TASK REQUIREMENTS >>
Working from the top of the records below, reproduce each line exactly, ending once you have written the line containing "(** [mc_pwm_mode] *)".

DATA UNDER STUDY >>
* * *
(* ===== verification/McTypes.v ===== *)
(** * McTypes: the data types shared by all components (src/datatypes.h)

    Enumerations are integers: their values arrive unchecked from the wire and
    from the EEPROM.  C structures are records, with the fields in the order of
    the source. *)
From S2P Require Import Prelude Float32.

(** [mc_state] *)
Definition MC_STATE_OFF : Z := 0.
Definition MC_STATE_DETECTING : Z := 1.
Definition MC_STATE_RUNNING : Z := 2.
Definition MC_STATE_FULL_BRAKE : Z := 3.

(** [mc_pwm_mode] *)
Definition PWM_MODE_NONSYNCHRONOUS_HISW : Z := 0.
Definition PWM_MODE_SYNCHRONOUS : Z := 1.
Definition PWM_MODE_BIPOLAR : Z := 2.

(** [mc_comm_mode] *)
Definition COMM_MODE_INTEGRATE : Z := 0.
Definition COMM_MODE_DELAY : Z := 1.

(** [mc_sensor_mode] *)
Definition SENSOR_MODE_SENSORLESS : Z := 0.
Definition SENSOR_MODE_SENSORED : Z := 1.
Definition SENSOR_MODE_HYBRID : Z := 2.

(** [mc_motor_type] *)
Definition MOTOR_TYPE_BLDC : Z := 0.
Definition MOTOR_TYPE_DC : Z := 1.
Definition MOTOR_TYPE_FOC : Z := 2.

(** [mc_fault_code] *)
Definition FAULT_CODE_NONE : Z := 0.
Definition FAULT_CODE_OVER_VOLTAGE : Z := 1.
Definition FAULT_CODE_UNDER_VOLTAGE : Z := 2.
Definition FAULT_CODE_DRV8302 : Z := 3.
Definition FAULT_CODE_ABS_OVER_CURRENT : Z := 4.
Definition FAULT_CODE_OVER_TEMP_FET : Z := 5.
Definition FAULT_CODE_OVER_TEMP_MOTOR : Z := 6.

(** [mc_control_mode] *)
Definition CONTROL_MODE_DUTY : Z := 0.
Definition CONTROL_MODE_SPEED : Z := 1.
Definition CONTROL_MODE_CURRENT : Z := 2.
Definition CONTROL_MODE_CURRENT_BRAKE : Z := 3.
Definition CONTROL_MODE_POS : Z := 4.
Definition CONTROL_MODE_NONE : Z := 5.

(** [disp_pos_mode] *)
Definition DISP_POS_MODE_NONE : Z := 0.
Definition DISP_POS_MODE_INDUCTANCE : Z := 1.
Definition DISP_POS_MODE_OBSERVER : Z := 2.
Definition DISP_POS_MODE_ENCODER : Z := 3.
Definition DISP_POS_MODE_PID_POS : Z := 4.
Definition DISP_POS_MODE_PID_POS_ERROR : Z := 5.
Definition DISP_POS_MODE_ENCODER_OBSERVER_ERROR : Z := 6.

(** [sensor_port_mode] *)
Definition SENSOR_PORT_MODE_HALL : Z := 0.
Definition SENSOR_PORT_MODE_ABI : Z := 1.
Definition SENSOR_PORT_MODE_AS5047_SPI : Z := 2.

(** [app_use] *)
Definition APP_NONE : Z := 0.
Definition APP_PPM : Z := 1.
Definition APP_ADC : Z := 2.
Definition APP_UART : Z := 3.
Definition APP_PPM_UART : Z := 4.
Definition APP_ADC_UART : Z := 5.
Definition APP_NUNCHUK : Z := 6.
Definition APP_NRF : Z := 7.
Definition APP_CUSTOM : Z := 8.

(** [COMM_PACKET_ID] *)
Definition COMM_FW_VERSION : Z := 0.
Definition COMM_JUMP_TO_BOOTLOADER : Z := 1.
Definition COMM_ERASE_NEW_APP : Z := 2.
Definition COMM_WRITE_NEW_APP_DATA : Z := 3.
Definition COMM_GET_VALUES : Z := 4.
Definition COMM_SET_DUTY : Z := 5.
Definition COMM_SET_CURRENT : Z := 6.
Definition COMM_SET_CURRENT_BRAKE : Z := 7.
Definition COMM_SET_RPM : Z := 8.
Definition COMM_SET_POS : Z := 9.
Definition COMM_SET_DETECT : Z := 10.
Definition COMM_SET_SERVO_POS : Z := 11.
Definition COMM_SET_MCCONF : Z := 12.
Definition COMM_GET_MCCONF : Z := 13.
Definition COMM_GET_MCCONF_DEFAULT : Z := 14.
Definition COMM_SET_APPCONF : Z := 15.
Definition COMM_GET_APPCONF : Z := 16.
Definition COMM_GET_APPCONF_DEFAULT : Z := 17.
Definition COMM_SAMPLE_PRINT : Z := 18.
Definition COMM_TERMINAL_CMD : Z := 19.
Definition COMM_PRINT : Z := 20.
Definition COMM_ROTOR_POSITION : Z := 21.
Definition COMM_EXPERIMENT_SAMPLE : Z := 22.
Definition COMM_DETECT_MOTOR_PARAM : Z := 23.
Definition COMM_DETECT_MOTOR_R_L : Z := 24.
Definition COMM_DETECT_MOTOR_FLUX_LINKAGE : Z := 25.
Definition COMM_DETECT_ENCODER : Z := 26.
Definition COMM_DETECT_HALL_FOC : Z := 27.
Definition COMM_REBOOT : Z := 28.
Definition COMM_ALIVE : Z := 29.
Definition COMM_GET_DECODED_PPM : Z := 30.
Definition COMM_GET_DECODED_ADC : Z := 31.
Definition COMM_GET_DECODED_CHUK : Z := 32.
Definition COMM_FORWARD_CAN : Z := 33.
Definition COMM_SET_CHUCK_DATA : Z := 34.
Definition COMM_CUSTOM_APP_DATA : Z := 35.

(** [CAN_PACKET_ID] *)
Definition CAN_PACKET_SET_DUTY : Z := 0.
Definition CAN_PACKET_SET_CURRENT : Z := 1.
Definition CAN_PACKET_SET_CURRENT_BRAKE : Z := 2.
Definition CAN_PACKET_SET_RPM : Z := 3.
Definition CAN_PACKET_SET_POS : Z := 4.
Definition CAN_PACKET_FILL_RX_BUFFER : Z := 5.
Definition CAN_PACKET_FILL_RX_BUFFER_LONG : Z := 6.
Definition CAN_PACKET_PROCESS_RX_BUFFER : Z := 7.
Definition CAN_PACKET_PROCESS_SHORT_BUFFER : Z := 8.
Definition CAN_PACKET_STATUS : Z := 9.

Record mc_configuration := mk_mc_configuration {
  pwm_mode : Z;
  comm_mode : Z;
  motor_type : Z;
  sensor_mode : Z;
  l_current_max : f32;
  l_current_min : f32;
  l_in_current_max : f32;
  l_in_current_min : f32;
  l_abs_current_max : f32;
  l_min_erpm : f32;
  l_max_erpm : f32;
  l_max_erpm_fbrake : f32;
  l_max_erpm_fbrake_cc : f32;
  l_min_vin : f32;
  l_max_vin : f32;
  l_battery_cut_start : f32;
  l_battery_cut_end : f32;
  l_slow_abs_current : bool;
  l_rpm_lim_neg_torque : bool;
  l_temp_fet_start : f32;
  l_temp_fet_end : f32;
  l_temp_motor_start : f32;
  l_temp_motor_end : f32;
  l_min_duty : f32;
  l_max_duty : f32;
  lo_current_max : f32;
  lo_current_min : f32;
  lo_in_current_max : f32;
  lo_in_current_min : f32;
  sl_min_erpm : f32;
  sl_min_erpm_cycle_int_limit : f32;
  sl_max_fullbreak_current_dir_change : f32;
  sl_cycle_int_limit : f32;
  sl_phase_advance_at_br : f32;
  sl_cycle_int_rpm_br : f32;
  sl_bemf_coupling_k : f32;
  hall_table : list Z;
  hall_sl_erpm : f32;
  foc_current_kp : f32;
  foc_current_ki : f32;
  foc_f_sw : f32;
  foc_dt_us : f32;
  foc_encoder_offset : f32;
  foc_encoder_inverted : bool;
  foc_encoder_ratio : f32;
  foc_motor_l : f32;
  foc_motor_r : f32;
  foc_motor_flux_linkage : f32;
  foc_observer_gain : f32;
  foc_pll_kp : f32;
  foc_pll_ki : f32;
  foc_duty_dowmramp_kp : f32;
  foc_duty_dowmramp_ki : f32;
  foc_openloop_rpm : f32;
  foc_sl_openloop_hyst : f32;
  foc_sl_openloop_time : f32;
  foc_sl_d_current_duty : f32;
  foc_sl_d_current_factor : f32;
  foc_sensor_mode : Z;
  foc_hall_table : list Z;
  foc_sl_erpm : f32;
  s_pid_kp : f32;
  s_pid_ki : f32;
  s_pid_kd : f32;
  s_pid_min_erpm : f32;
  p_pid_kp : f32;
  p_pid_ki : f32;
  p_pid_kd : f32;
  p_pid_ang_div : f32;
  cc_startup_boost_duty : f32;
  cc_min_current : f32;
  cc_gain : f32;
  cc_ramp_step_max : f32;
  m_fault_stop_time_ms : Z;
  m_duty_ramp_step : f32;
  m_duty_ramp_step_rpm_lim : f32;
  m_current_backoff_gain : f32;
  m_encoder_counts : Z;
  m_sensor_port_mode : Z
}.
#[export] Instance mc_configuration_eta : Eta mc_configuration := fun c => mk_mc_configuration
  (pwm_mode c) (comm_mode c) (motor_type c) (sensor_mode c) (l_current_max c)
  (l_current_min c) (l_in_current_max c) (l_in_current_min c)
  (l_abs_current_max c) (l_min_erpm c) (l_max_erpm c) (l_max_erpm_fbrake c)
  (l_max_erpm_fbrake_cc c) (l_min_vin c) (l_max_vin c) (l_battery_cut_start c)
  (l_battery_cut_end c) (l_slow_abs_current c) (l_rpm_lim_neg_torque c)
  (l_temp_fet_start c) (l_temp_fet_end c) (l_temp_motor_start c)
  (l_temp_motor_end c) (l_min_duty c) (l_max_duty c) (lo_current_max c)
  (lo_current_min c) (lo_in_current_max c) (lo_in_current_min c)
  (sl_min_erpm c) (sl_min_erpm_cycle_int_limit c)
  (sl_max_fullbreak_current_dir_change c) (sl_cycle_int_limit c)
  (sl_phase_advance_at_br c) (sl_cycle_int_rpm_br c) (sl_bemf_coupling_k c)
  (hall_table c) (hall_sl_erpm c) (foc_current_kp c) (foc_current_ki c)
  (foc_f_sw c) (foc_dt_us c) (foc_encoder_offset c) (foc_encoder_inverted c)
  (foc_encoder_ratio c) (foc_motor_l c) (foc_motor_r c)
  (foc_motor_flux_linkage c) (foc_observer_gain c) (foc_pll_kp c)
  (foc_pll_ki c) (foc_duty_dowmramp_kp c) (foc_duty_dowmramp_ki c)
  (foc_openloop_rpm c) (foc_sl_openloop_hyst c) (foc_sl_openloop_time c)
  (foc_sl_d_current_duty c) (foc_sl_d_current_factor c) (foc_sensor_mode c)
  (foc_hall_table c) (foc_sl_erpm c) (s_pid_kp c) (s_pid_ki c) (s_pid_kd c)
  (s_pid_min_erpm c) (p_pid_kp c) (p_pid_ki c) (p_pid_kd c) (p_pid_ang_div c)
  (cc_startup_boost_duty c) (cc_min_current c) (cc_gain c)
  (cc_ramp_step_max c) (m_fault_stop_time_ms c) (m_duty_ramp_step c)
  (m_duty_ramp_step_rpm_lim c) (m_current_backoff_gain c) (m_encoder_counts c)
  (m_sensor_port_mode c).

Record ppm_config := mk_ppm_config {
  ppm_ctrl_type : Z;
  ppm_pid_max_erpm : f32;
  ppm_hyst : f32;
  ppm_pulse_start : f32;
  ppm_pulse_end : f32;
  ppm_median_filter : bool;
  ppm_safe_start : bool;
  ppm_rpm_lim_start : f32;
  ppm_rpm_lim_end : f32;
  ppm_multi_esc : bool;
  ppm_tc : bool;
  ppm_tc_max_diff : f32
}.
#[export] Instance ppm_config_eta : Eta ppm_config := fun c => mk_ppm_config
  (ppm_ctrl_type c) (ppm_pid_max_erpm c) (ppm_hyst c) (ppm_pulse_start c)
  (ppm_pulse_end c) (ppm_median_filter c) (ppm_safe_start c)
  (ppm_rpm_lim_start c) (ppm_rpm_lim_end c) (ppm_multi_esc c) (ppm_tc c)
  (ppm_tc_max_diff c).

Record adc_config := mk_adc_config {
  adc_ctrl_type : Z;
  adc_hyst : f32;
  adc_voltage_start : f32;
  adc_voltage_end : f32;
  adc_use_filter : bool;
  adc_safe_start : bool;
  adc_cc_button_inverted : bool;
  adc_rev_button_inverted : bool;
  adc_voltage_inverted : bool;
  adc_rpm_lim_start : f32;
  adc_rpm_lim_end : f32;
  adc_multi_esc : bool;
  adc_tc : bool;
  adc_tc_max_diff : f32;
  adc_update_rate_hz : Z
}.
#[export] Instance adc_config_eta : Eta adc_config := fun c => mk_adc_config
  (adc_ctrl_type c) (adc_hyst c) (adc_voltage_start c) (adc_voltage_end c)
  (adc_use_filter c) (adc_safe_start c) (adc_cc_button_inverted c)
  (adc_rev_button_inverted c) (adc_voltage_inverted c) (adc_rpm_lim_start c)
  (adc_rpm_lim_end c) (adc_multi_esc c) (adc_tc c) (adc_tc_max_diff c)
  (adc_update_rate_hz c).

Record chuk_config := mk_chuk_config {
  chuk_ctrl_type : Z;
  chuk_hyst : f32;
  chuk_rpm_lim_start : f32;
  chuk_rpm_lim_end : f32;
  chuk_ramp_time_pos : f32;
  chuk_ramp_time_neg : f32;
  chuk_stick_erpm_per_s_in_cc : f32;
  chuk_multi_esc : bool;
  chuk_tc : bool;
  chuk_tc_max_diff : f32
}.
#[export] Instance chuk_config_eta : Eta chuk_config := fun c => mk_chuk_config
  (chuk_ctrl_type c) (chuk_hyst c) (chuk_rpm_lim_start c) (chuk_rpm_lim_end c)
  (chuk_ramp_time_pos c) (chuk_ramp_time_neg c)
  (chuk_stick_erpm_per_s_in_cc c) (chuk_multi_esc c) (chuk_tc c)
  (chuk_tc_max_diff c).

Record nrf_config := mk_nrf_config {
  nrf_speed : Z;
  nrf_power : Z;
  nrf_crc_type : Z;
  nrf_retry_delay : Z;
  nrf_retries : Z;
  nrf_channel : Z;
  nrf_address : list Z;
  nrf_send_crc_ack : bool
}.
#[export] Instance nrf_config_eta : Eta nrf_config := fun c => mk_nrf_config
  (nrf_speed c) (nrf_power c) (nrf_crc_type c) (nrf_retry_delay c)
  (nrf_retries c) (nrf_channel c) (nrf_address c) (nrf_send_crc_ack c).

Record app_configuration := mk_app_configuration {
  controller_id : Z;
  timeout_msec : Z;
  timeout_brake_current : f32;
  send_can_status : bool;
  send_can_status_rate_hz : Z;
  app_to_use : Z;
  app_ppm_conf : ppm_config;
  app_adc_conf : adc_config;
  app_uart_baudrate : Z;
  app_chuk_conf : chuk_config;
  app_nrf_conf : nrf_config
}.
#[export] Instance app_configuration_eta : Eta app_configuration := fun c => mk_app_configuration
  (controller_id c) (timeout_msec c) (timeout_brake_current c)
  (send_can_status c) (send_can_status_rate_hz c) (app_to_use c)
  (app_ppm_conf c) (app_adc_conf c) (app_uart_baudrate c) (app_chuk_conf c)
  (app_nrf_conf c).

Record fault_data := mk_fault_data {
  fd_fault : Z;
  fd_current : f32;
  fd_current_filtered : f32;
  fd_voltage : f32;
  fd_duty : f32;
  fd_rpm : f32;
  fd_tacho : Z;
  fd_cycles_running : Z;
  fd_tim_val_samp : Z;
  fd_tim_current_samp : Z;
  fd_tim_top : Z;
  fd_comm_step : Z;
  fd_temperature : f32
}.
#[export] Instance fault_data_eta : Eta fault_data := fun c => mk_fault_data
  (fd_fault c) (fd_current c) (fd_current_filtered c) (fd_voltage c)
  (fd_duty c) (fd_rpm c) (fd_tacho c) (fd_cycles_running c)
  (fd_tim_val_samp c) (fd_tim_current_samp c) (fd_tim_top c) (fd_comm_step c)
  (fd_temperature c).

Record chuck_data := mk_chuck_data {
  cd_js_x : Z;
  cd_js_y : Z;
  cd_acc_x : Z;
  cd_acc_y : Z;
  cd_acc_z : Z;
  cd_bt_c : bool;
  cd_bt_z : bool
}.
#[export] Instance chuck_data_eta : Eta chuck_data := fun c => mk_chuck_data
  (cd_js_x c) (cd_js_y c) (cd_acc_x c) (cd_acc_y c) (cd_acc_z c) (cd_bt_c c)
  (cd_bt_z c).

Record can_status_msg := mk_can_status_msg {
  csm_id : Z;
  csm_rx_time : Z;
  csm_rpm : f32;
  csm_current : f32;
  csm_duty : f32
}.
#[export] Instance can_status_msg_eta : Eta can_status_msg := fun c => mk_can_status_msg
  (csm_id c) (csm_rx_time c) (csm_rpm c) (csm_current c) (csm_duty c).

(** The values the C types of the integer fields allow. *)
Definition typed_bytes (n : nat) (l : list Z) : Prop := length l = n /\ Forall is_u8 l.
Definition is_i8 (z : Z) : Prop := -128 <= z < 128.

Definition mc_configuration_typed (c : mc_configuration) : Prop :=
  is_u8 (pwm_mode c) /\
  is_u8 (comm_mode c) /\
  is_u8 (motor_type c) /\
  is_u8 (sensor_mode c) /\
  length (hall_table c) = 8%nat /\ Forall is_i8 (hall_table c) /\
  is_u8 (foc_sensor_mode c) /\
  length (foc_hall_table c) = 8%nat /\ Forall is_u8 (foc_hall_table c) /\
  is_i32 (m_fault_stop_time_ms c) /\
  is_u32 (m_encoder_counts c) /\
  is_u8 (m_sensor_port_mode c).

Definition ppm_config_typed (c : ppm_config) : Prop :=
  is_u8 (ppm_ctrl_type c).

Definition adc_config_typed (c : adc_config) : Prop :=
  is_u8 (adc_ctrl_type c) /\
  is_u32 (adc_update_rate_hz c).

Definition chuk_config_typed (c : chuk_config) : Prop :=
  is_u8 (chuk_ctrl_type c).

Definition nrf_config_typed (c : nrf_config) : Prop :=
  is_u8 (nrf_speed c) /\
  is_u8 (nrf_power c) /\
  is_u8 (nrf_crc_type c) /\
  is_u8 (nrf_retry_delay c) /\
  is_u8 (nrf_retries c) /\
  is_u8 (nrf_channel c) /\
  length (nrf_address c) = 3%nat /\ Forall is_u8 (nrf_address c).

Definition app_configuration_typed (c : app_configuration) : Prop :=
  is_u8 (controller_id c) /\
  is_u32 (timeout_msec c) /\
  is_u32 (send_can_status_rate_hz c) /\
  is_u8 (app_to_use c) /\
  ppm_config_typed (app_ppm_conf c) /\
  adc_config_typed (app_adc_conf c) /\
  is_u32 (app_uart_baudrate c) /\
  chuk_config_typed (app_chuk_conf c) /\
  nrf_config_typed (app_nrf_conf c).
* * *
ANSWER TO THE EXERCISE >>
(* ===== verification/McTypes.v ===== *)
(** * McTypes: the data types shared by all components (src/datatypes.h)

    Enumerations are integers: their values arrive unchecked from the wire and
    from the EEPROM.  C structures are records, with the fields in the order of
    the source. *)
From S2P Require Import Prelude Float32.

(** [mc_state] *)
Definition MC_STATE_OFF : Z := 0.
Definition MC_STATE_DETECTING : Z := 1.
Definition MC_STATE_RUNNING : Z := 2.
Definition MC_STATE_FULL_BRAKE : Z := 3.

(** [mc_pwm_mode] *)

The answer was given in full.